Closed Bug 434644 Opened 16 years ago Closed 16 years ago

Crash [@ nsMsgImapHdrXferInfo::GetHeader] when accessing IMAP folder

Categories

(MailNews Core :: Networking: IMAP, defect)

defect
Not set
blocker

Tracking

(Not tracked)

VERIFIED FIXED
mozilla1.9

People

(Reporter: gkw, Assigned: standard8)

References

Details

(Keywords: crash, regression)

Crash Data

Attachments

(3 files, 7 obsolete files)

Attached file stacktrace
Bug 434493 got checked in and subsequently broke accessing IMAP folders to download mail.

Regression range:
2008-05-19-03 didn't crash.
version 3.0a2pre (2008051916) hourly crashed though.
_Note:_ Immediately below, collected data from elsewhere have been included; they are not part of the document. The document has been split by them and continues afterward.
(** Allocating at frame [start] of the head region. *)
Lemma alloc_head st e e1 start n :
  wf_pmm (e :: st) -> wf_entry e1 -> (exists c, e1 = with_cursor e c) -> 0 < n ->
  fits (bitmap e) n 0 (capacity e) start ->
  let st' := paging_mark_entry_unavailable e1 start n :: st in
  wf_pmm st' /\ Forall2 same_frame (e :: st) st' /\
  allocated (e :: st) st' (frame_paddr e1 start) n.
Proof.
  intros Hwf He1 [c ->] Hn (F1 & F2 & F3). inversion Hwf as [|? ? He Hd Hst]; subst.
  set (e1 := with_cursor e c) in *. rewrite frame_paddr_eq by (done || simpl; lia).
  destruct (mark_unavailable_spec e1 start n) as (M1 & M2 & M3 & M4); [done|lia|lia|done..|].
  set (e2 := paging_mark_entry_unavailable e1 start n) in *.
  change (usable_start e1) with (usable_start e).
  assert (H2 : entry_free e2 = fun q => exists i, frame_free e2 i /\ q = usable_start e + i * PAGE_SIZE)
    by done.
  assert (Hrange : forall q, in_range (usable_start e + start * PAGE_SIZE) n q ->
    entry_free e q /\ ~ entry_free e2 q).
  { intros q (k & Hk & ->). split.
    - exists (start + k). split; [split; [lia|]; apply F3; lia | lia].
    - rewrite H2. intros (i & Hi & E). unfold PAGE_SIZE in E.
      apply M4 in Hi as [_ Hi]. apply Hi. lia. }
  split; [by eapply (wf_pmm_replace _ e)|]. split; [constructor; [done | apply same_frames_refl]|].
  pose proof He as []. split.
  - exists e. split; [left|]. unfold usable_end, PAGE_SIZE. lia.
  - unfold usable_start, PAGE_SIZE in *. zlia.
  - unfold usable_start, PAGE_SIZE. lia.
  - intros q Hq. left. by apply Hrange.
  - intros q. unfold pmm_free. rewrite !Exists_cons. split.
    + intros [(i & Hi & ->)|Hq].
      * apply M4 in Hi as [Hi Hout]. split; [left; by exists i|].
        intros (k & Hk & E). change (usable_start e2) with (usable_start e) in E.
        unfold PAGE_SIZE in E. apply Hout. lia.
      * split; [by right|]. intros Hin. apply Hrange in Hin as [Hin _].
        apply list.Exists_exists in Hq as (f & Hf & Hq).
        apply (disjoint_free e f q); [|by apply entry_free_usable|done].
        by apply (proj1 (list.Forall_forall _ _) Hd).
    + intros [[(i & Hi & ->)|Hq] Hout]; [left|by right].
      exists i. split; [|done]. apply M4. split; [done|].
      intros Hin. apply Hout. exists (i - start). unfold PAGE_SIZE. lia.
  - unfold total_free. cbn [foldr]. rewrite M3.
    change (available_pages e1) with (available_pages e). lia.
Qed.

Lemma try_alloc_regions_spec st n :
  wf_pmm st -> 0 < n ->
  let '(p, st') := try_alloc_regions st n in
  wf_pmm st' /\ Forall2 same_frame st st' /\
  ((p = 0 /\ st' = st) \/ allocated st st' p n).
Proof.
  intros Hwf Hn. induction Hwf as [|e l He Hd Hl IH]; simpl.
  { split; [constructor|]. split; [constructor|]. by left. }
  assert (Hnext : let '(p, st') := (let '(p, l') := try_alloc_regions l n in (p, e :: l')) in
    wf_pmm st' /\ Forall2 same_frame (e :: l) st' /\
    ((p = 0 /\ st' = e :: l) \/ allocated (e :: l) st' p n)).
  { destruct (try_alloc_regions l n) as [p l'].
    destruct IH as (I1 & I2 & I3). split_and!.
    - constructor; [done| |done]. by eapply same_frame_disjoint.
    - by constructor; auto with bleed.
    - destruct I3 as [[-> ->]|[(f & Hf & Hr) A2 A3 A4 A5 A6]]; [by left|right].
      assert (Hno : forall q, in_range p n q -> ~ entry_free e q).
      { intros q (k & Hk & ->) Hq. apply entry_free_usable in Hq.
        apply (proj1 (list.Forall_forall _ _) Hd) in Hf.
        unfold PAGE_SIZE in *. destruct Hf; lia. }
      split; try done.
      + exists f. split; [by right|done].
      + intros q Hq. right. by apply A4.
      + intros q. unfold pmm_free in *. rewrite !Exists_cons, A5.
        specialize (Hno q). tauto.
      + simpl. lia. }
  case_if; [done|].
  pose proof (find_free_spec e n He Hn) as Hf.
  destruct (paging_bitmap_find_free e n) as [start e1].
  destruct Hf as [(F0 & F1 & F2 & F3)|(-> & -> & _)]; [|done].
  destruct (start <? 0) eqn:E; bool_prop; [lia|].
  destruct (alloc_head l e e1 start n) as (A1 & A2 & A3); try done; [by constructor|].
  split_and!; try done. by right.
Qed.

Lemma pmm_try_alloc_ok st n :
  wf_pmm st -> 0 < n ->
  let '(p, st') := pmm_try_alloc_pages st n in
  wf_pmm st' /\ Forall2 same_frame st st' /\
  ((p = 0 /\ st' = st) \/ allocated st st' p n).
Proof.
  intros Hwf Hn. unfold pmm_try_alloc_pages.
  destruct (n =? 0) eqn:E; bool_prop; [lia|]. by apply try_alloc_regions_spec.
Qed.

Lemma frame_paddr_nonzero e i : wf_entry e -> 0 <= i <= capacity e -> frame_paddr e i <> 0.
Proof.
  intros He Hi. rewrite frame_paddr_eq by done. destruct He.
  unfold usable_start, PAGE_SIZE in *. lia.
Qed.

(** A region that fails to give a single frame has none. *)
Lemma find_one_complete e e1 :
  wf_entry e -> paging_bitmap_find_free e 1 = (-1, e1) -> e1 = e /\ forall p, ~ entry_free e p.
Proof.
  intros He Hff. pose proof (find_free_spec e 1 He ltac:(lia)) as Hf. rewrite Hff in Hf.
  destruct Hf as [(? & _)|(_ & -> & F3 & F4)]; [lia|]. split; [done|].
  intros p (i & [Hi Ht] & _).
  assert (Hone : all_free (bitmap e) i (i + 1)) by (intros j Hj; by replace j with i by lia).
  destruct (Z.le_gt_cases (search_cursor e) i);
    [apply (F3 i) | apply (F4 i)]; by split_and!; try lia.
Qed.

(** A failed single-frame allocation means no frame is free. *)
Lemma try_alloc_one_complete st :
  wf_pmm st -> (try_alloc_regions st 1).1 = 0 -> forall q, ~ pmm_free st q.
Proof.
  induction 1 as [|e l He Hd Hl IH]; intros Hal q; [intros Hq; inversion Hq|].
  unfold pmm_free. rewrite Exists_cons. cbn [try_alloc_regions] in Hal.
  assert (Hrest : forall e', (let '(p, l') := try_alloc_regions l 1 in (p, e' :: l')).1 = 0 ->
    ~ pmm_free l q).
  { intros e' H'. apply IH. by destruct (try_alloc_regions l 1). }
  destruct (available_pages e <? 1) eqn:Ea; bool_prop.
  - intros [(i & [Hi Ht] & ->)|Hq]; [|by eapply Hrest].
    destruct He. pose proof (free_below_pos (BIT_TST (bitmap e)) (Z.to_nat (capacity e)) i
      ltac:(lia) Ht). lia.
  - pose proof (find_free_spec e 1 He ltac:(lia)) as Hf.
    destruct (paging_bitmap_find_free e 1) as [start e1] eqn:Eff.
    destruct Hf as [(F0 & (_ & F1 & _) & F2 & [c ->])|(-> & _)].
    + destruct (start <? 0) eqn:E; bool_prop; [lia|]. cbn [fst] in Hal.
      by apply frame_paddr_nonzero in Hal; [| |simpl; lia].
    + apply find_one_complete in Eff as [-> Hno]; [|done]. change (-1 <? 0) with true in Hal.
      intros [?|?]; [by eapply Hno | by eapply Hrest].
Qed.

(** ** Freeing *)

(** The frames [pmm_free_pages(p, n)] gives back in region [e]: from the frame holding [p]
    to [n] frames on, cut at the end of the region. *)
Definition freed_frames (e : bitmap_entry) (p n q : Z) : Prop :=
  exists i, (p - usable_start e) / PAGE_SIZE <= i <
              Z.min ((p - usable_start e) / PAGE_SIZE + n) (capacity e) /\
            q = usable_start e + i * PAGE_SIZE.

Lemma usable_start_eq e :
  wf_entry e -> region_base e +w header_pages e * PAGE_SIZE = usable_start e /\
  usable_start e +w capacity e * PAGE_SIZE = usable_end e.
Proof.
  intros []. unfold usable_end, usable_start, PAGE_SIZE in *. by rewrite !wrap64_small by lia.
Qed.

(** [pmm_free_pages] in the region that holds the address. *)
Lemma free_head e p n :
  wf_entry e -> usable_start e <= p < usable_end e -> 0 <= n < 2 ^ 63 ->
  let idx := (p - usable_start e) / PAGE_SIZE in
  let n' := if capacity e <? idx +w n then capacity e - idx else n in
  let e1 := paging_mark_entry_available e idx n' in
  let e2 := if idx <? search_cursor e1 then with_cursor e1 idx else e1 in
  wf_entry e2 /\ same_frame e e2 /\
  (forall q, entry_free e2 q <-> entry_free e q \/ freed_frames e p n q) /\
  ((forall q, freed_frames e p n q -> ~ entry_free e q) ->
   available_pages e2 = available_pages e + n').
Proof.
  intros He Hp Hn idx n' e1 e2.
  assert (Hidx : 0 <= idx < capacity e).
  { subst idx. unfold usable_end, PAGE_SIZE in *. zlia. }
  assert (Hcap : capacity e < 2 ^ 52).
  { destruct He. unfold usable_end, usable_start, PAGE_SIZE in *. lia. }
  assert (Hn' : 0 <= n' /\ idx + n' = Z.min (idx + n) (capacity e)).
  { subst n'. rewrite wrap64_small by lia. case_if; lia. }
  destruct (mark_available_spec e idx n') as (M1 & M2 & M3 & M4); [done|lia..|].
  fold e1 in M1, M2, M3, M4. pose proof M2 as (_ & _ & Mc).
  destruct He. assert (He2 : wf_entry e2 /\ same_frame e e2 /\ bitmap e2 = bitmap e1 /\
    capacity e2 = capacity e /\ available_pages e2 = available_pages e1).
  { subst e2. case_if; split_and!; try done. apply with_cursor_wf; [done|lia]. }
  destruct He2 as (W1 & W2 & W3 & W4 & W5).
  split; [done|]. split; [done|]. split.
  - intros q. unfold entry_free, freed_frames. destruct (same_frame_usable _ _ W2) as [<- _].
    assert (Hff : forall i, frame_free e2 i <-> frame_free e1 i)
      by (intros; unfold frame_free; by rewrite W3, W4, Mc).
    setoid_rewrite Hff. setoid_rewrite M4. fold idx. split.
    + intros (i & [Hi|Hi] & ->); [left; by exists i | right; exists i; split; [lia|done]].
    + intros [(i & Hi & ->)|(i & Hi & ->)]; exists i; split; auto. right. lia.
  - intros Hnf. rewrite W5. apply mark_available_count; try done; try lia.
    intros k Hk. destruct (BIT_TST (bitmap e) k) eqn:E; [done|].
    exfalso. eapply Hnf; [exists k; split; [|done]; fold idx; lia|].
    exists k. split; [|done]. split; [lia|done].
Qed.

Lemma pmm_free_pages_spec st p n :
  wf_pmm st -> 0 <= n < 2 ^ 63 ->
  let st' := pmm_free_pages st p n in
  wf_pmm st' /\ Forall2 same_frame st st' /\
  (forall q, pmm_free st' q <-> pmm_free st q \/
     exists e, e ∈ st /\ usable_start e <= p < usable_end e /\ freed_frames e p n q).
Proof.
  intros Hwf Hn. induction Hwf as [|e l He Hd Hl IH]; simpl.
  { split; [constructor|]. split; [constructor|]. intros q. split; [by left|].
    intros [?|(e & He & _)]; [done|]. by apply not_elem_of_nil in He. }
  destruct (usable_start_eq e He) as [-> ->].
  destruct ((p <? usable_start e) || (usable_end e <=? p)) eqn:E; bool_prop.
  - assert (Hout : ~ (usable_start e <= p < usable_end e)) by (destruct E; bool_prop; lia).
    destruct IH as (I1 & I2 & I3). split_and!.
    + constructor; [done| |done]. by eapply same_frame_disjoint.
    + constructor; auto with bleed.
    + intros q. unfold pmm_free in *. rewrite !Exists_cons, I3. split.
      * intros [?|[?|(f & Hf & ?)]]; [by left; left | by left; right |].
        right. exists f. split; [by right|done].
      * intros [[?|?]|(f & Hf & Hr & Hfr)]; [by left | by right; left |].
        apply elem_of_cons in Hf as [->|Hf]; [done|]. right. right. by exists f.
  - destruct (free_head e p n He ltac:(lia) Hn) as (F1 & F2 & F3 & _).
    split; [apply (wf_pmm_replace l e); [done|done|by constructor]|].
    split; [constructor; [done | apply same_frames_refl]|].
    intros q. unfold pmm_free. rewrite !Exists_cons, F3. split.
    + intros [[?|?]|?]; [by left; left | | by left; right].
      right. exists e. split; [by left|]. split; [lia|done].
    + intros [[?|?]|(f & Hf & Hr & Hfr)]; [by left; left | by right |].
      left. right. apply elem_of_cons in Hf as [->|Hf]; [done|].
      apply (proj1 (list.Forall_forall _ _) Hd) in Hf. destruct Hf; lia.
Qed.

(** ** Initialisation *)

(** A boot memory map whose usable entries do not wrap. *)
Definition memmap_entry_ok (e : gbi_memmap_entry) : Prop :=
  0 <= gme_base e /\ 0 <= gme_length e /\ gme_base e + gme_length e + PAGE_SIZE < 2 ^ 64.

(** The usable entries of the memory map are disjoint. *)
Definition memmap_disjoint (e f : gbi_memmap_entry) : Prop :=
  gme_base e + gme_length e <= gme_base f \/ gme_base f + gme_length f <= gme_base e.

Inductive wf_memmap : list gbi_memmap_entry -> Prop :=
  | wf_memmap_nil : wf_memmap []
  | wf_memmap_cons e l :
      memmap_entry_ok e -> Forall (memmap_disjoint e) l -> wf_memmap l -> wf_memmap (e :: l).

Lemma BIT_TST_zero n i : BIT_TST (replicate n 0) i = false.
Proof.
  rewrite BIT_TST_spec. unfold byte_at.
  destruct (replicate n 0 !! Z.to_nat (i / 8)) as [b|] eqn:E; simpl; [|apply Z.bits_0].
  apply lookup_replicate in E as [-> _]. apply Z.bits_0.
Qed.

Lemma free_below_all n u : (forall j, 0 <= j < Z.of_nat n -> u j = false) -> free_below u n = Z.of_nat n.
Proof.
  induction n as [|n IH]; intros H; simpl; [done|]. rewrite H, IH by (try intros; try apply H; lia). lia.
Qed.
http://crash-stats.mozilla.com/report/index/dd247ffa-25fc-11dd-8236-001cc45a2ce4?p=1 is the Breakpad report but I'm doubtful about its relevance.

STR: (fresh profile)

1: Create a new account, entering a Gmail IMAP account setting, ensuring that you head to account settings to enable SSL.
2: Password dialog comes out, enter password.
3: Thunderbird crashes.
Attached patch proposed fix (obsolete) — Splinter Review
we're clearing out the data in m_hdrInfo's elements, so we'd better tell it there are no more elements :-)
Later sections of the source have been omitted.